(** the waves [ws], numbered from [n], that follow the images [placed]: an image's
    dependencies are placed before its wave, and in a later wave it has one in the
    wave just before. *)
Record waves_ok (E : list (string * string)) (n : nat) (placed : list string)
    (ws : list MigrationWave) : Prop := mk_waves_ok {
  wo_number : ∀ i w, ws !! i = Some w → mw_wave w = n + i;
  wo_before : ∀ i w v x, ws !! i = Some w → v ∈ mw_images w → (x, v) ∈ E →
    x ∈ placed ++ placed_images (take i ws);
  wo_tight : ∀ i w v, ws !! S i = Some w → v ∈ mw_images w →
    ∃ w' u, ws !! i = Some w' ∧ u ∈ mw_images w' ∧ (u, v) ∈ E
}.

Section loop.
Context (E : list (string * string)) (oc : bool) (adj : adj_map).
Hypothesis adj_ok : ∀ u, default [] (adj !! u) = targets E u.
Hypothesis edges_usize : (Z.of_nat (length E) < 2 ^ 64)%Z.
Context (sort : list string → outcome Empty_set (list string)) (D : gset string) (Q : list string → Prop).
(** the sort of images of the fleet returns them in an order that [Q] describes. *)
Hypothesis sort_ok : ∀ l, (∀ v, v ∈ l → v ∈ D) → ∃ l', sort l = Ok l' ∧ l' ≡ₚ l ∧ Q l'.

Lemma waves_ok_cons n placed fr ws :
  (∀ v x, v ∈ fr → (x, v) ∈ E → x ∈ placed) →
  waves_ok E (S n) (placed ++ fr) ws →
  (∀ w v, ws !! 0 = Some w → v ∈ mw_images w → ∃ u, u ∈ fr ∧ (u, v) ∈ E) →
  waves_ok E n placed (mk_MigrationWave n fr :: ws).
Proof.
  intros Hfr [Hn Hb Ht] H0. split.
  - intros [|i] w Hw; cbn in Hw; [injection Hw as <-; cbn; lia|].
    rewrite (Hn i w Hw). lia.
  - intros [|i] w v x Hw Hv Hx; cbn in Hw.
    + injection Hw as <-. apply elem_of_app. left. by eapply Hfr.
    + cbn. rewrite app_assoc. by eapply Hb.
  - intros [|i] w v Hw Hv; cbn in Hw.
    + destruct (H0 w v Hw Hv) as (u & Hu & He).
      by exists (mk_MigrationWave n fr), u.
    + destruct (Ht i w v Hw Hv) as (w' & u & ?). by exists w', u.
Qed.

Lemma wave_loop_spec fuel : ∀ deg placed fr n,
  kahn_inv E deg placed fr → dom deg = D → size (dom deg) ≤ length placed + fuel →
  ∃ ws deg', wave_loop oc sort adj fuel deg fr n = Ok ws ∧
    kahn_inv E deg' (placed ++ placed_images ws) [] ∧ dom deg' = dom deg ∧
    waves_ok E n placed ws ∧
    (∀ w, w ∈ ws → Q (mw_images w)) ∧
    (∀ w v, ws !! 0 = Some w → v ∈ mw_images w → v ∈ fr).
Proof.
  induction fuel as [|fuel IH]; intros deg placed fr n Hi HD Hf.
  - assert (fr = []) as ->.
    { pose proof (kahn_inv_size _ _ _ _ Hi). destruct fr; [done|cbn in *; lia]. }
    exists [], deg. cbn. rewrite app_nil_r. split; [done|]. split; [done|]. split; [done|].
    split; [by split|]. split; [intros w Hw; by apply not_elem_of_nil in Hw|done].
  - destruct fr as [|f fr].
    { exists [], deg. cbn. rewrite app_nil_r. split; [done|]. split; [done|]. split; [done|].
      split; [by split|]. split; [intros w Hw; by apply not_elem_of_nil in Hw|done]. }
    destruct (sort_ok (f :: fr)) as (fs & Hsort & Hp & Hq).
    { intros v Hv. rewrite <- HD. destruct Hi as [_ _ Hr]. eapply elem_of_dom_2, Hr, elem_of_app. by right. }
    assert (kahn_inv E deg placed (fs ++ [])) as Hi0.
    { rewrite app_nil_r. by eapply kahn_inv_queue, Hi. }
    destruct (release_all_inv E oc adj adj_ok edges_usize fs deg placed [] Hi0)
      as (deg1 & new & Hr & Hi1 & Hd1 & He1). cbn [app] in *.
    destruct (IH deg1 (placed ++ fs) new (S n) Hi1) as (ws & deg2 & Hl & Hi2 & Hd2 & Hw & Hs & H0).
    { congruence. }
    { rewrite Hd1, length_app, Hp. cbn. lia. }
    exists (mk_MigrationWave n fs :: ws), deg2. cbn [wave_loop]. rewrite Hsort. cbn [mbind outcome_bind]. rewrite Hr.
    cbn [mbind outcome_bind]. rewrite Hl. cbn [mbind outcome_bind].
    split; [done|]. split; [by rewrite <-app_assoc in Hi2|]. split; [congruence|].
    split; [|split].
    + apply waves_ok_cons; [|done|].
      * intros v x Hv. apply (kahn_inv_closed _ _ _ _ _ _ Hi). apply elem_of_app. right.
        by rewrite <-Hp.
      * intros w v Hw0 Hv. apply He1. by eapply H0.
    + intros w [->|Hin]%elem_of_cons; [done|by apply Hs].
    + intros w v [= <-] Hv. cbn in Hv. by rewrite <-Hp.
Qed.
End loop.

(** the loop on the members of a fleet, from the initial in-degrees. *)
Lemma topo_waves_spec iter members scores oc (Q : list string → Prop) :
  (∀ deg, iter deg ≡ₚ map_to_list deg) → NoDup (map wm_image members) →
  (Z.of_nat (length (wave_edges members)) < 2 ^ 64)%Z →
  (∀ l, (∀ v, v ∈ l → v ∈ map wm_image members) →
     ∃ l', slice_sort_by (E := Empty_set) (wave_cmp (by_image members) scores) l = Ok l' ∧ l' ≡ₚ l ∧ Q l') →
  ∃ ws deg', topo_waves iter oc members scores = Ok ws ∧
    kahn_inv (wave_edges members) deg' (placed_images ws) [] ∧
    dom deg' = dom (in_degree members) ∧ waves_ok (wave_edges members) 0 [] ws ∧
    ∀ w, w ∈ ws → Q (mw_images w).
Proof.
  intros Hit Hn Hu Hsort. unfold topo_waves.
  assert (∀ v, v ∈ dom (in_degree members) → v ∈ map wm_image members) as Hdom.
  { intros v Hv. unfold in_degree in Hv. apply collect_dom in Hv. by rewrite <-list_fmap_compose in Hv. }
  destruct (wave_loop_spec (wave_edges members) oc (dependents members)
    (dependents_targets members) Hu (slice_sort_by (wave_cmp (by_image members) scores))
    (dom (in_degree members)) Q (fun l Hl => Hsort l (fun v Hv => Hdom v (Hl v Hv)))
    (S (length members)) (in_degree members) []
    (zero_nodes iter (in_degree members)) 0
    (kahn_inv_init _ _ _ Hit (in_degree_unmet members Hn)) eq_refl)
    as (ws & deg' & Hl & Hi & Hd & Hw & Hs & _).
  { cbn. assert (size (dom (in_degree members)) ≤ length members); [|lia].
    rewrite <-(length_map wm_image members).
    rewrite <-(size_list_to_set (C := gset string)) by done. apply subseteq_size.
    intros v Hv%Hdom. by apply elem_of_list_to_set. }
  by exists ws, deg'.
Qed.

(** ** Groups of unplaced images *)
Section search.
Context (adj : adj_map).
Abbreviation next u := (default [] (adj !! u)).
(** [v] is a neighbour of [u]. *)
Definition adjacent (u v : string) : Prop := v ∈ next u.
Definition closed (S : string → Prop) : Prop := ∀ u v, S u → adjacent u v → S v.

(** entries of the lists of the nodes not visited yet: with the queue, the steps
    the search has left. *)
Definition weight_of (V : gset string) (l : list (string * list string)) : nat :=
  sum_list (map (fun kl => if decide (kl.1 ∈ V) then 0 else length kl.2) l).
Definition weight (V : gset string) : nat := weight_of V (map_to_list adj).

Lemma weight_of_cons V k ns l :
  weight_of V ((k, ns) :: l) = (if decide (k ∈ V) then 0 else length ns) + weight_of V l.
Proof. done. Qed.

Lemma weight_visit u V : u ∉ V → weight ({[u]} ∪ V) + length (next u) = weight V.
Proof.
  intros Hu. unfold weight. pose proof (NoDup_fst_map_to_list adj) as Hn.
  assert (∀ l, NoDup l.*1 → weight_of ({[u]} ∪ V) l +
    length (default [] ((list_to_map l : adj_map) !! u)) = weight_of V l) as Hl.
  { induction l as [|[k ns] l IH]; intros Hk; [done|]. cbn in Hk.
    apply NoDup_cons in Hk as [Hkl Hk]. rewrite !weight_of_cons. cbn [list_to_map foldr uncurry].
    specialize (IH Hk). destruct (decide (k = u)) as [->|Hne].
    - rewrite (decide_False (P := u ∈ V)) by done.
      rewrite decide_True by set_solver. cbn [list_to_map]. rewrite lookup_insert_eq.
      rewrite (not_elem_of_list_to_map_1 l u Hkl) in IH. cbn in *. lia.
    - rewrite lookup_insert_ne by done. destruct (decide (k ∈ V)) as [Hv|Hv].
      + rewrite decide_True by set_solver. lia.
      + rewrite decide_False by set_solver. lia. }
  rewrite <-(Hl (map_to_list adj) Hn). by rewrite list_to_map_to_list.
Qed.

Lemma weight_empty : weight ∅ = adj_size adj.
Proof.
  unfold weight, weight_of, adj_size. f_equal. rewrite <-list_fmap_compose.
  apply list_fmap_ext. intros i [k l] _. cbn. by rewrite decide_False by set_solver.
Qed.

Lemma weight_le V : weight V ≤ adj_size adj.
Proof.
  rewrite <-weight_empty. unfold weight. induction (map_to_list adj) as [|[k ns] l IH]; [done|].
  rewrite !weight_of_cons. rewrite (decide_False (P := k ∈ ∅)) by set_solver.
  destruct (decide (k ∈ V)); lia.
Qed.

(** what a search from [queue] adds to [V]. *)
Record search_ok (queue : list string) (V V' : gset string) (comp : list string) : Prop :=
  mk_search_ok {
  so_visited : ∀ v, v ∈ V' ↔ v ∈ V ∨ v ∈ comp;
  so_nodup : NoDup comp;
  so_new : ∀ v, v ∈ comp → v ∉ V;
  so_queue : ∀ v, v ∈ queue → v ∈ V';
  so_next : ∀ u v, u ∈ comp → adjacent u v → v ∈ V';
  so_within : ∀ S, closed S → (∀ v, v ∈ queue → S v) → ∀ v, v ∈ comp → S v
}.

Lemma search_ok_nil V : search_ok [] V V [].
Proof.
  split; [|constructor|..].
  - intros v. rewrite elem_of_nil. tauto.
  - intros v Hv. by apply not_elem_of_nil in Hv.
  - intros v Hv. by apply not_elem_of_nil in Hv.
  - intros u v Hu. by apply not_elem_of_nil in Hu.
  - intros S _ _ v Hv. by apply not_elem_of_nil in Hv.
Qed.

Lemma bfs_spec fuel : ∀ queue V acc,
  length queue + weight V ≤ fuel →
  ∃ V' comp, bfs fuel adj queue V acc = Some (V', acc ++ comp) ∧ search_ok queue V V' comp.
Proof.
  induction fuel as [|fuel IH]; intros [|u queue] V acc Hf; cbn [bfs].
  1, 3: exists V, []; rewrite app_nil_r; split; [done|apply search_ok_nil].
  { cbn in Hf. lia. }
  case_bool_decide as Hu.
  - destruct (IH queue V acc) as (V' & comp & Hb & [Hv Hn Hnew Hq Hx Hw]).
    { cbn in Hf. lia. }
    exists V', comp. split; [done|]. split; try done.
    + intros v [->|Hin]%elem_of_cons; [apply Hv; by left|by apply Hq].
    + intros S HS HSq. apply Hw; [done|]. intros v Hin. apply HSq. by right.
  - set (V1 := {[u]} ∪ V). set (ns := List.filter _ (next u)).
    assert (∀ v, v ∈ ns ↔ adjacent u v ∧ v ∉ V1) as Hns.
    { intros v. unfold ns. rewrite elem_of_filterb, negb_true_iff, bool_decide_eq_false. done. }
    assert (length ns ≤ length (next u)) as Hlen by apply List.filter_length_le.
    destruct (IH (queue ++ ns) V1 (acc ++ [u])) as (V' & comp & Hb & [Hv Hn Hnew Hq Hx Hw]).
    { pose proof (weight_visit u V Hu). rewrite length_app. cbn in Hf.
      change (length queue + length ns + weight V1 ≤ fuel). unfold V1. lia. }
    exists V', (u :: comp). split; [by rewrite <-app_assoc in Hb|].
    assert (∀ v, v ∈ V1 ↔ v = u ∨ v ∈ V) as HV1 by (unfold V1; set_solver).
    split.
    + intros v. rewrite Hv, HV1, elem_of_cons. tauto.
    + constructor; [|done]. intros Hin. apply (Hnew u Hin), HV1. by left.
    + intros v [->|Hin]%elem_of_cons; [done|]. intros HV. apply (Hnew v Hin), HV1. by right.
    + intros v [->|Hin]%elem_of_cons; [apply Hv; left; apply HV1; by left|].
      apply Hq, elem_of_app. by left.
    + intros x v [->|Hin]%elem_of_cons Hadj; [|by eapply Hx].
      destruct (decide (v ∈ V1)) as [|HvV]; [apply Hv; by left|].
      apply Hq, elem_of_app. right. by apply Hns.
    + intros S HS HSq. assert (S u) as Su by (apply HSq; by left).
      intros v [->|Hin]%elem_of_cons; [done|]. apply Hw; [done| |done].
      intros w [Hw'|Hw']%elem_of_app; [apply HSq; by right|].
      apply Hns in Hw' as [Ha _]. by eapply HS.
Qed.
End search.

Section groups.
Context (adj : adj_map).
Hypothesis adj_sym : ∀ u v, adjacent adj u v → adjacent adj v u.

-=-=-

Taking the material above, extract exactly and only the lines from the line with "HV1. by left." to the line with "apply Hq, elem_of_app. by left.", inclusive of both.

__Response for this exercise__:
    + constructor; [|done]. intros Hin. apply (Hnew u Hin), HV1. by left.
    + intros v [->|Hin]%elem_of_cons; [done|]. intros HV. apply (Hnew v Hin), HV1. by right.
    + intros v [->|Hin]%elem_of_cons; [apply Hv; left; apply HV1; by left|].
      apply Hq, elem_of_app. by left.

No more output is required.